What lines of the data hold the string "Render"? Pull each one out.

Segment Start: Record set

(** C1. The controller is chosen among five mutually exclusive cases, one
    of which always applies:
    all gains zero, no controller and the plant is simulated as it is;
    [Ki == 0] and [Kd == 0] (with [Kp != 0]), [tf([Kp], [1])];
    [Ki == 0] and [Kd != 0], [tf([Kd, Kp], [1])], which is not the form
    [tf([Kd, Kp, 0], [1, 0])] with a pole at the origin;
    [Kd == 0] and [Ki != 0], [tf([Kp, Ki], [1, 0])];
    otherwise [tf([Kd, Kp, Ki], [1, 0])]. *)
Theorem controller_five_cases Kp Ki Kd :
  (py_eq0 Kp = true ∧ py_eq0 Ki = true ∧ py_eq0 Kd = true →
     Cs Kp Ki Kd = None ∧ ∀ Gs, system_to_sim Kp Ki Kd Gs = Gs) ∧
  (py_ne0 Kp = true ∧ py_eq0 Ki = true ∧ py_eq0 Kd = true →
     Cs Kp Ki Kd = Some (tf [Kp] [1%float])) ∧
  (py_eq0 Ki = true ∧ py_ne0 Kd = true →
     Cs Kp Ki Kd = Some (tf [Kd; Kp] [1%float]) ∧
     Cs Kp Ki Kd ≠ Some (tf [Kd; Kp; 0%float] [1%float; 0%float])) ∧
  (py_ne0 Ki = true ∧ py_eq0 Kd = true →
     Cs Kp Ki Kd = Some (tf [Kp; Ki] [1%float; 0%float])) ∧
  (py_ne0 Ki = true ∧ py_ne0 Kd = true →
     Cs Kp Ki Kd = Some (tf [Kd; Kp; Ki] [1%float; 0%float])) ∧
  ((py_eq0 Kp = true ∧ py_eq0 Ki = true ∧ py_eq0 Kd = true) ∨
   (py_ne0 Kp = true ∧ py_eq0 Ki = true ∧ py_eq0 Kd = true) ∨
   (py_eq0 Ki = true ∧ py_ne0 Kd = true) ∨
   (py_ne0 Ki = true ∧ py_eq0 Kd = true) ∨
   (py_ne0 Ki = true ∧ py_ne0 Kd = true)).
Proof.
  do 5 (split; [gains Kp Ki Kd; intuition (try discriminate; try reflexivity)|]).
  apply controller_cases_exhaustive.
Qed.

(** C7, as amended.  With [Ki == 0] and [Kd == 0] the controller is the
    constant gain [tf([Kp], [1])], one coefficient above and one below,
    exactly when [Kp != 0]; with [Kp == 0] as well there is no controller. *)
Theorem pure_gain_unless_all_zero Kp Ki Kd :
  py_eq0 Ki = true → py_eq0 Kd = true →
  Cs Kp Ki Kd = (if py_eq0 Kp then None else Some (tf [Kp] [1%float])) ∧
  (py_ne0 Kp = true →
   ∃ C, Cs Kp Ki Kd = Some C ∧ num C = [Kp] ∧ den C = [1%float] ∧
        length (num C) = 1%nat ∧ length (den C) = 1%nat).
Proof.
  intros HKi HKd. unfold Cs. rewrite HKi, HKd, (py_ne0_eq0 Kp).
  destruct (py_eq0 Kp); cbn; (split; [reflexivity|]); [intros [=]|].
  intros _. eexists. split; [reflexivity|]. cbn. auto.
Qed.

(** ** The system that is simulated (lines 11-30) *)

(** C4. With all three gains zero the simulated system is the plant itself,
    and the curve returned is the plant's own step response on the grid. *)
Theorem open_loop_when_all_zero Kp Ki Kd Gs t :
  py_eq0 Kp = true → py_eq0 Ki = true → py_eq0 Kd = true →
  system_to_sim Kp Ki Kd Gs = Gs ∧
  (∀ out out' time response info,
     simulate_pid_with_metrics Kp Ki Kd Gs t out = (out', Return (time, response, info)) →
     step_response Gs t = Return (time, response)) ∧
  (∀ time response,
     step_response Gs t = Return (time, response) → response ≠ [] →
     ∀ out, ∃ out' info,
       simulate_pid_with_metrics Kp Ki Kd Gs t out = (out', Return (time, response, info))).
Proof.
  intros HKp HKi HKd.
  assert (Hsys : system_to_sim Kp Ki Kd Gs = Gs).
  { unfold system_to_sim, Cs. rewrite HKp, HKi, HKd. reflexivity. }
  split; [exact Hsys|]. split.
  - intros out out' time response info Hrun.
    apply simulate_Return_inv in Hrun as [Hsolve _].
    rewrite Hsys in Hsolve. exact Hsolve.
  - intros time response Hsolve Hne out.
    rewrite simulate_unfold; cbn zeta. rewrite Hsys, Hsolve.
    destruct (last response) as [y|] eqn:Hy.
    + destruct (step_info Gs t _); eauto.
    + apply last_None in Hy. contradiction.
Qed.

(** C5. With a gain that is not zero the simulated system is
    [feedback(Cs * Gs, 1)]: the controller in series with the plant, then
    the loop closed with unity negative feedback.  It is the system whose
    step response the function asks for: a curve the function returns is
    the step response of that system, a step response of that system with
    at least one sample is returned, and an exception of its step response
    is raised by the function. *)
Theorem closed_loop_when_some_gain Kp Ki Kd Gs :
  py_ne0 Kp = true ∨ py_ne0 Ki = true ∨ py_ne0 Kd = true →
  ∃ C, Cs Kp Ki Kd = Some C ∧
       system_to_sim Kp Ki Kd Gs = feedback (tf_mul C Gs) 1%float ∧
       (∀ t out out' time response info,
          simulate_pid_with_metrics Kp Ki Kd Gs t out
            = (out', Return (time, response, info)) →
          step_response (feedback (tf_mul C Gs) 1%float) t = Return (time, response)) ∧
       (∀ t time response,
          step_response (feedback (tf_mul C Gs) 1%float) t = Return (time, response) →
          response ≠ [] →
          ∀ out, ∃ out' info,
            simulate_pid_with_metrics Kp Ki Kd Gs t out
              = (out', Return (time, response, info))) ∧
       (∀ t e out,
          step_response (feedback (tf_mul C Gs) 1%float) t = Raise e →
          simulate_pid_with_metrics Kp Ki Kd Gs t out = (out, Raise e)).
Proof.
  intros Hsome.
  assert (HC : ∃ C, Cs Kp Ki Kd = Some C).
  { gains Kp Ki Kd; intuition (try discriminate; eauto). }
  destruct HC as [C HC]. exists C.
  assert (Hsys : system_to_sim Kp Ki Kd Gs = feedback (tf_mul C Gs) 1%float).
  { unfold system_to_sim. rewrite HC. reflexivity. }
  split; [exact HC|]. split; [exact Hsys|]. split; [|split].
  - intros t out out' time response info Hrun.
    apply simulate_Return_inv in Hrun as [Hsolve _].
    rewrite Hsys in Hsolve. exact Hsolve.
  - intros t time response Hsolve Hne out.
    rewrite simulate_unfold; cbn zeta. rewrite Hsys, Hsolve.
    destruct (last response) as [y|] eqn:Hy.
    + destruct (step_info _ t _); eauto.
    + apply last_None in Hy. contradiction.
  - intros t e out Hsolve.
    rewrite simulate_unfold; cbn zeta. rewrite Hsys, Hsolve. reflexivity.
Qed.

Segment End: Record set
Segment Start: Record set

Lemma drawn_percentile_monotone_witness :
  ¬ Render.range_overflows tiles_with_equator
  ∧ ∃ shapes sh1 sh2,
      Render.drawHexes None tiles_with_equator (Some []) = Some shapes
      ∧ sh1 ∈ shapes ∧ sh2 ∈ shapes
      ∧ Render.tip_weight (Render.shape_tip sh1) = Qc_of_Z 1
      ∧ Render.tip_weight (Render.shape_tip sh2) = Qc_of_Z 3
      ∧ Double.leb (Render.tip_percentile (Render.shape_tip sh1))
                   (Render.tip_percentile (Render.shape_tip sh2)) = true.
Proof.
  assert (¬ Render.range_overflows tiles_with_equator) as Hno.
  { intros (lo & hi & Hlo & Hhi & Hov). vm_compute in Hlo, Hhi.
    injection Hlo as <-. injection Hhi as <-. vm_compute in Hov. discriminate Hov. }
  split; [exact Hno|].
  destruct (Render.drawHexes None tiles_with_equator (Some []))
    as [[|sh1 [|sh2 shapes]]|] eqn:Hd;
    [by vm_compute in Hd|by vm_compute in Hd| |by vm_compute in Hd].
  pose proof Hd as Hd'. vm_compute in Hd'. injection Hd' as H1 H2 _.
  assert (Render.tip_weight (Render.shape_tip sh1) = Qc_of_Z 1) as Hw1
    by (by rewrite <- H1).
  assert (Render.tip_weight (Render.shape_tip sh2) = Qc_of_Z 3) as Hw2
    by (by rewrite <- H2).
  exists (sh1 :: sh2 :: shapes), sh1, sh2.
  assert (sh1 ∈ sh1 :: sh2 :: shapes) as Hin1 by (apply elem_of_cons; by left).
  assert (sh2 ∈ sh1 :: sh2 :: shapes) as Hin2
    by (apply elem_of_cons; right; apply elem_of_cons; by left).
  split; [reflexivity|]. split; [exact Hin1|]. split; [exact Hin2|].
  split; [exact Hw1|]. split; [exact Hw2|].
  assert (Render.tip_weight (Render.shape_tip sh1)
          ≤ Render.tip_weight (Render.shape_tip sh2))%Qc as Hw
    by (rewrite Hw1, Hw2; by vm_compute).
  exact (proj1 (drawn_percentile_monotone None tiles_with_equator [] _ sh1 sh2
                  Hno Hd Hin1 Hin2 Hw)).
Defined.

Segment End: Record set

**Solution to the exercise**
  ¬ Render.range_overflows tiles_with_equator
      Render.drawHexes None tiles_with_equator (Some []) = Some shapes
      ∧ Render.tip_weight (Render.shape_tip sh1) = Qc_of_Z 1
      ∧ Render.tip_weight (Render.shape_tip sh2) = Qc_of_Z 3
      ∧ Double.leb (Render.tip_percentile (Render.shape_tip sh1))
                   (Render.tip_percentile (Render.shape_tip sh2)) = true.
  assert (¬ Render.range_overflows tiles_with_equator) as Hno.
  destruct (Render.drawHexes None tiles_with_equator (Some []))
  assert (Render.tip_weight (Render.shape_tip sh1) = Qc_of_Z 1) as Hw1
  assert (Render.tip_weight (Render.shape_tip sh2) = Qc_of_Z 3) as Hw2
  assert (Render.tip_weight (Render.shape_tip sh1)
          ≤ Render.tip_weight (Render.shape_tip sh2))%Qc as Hw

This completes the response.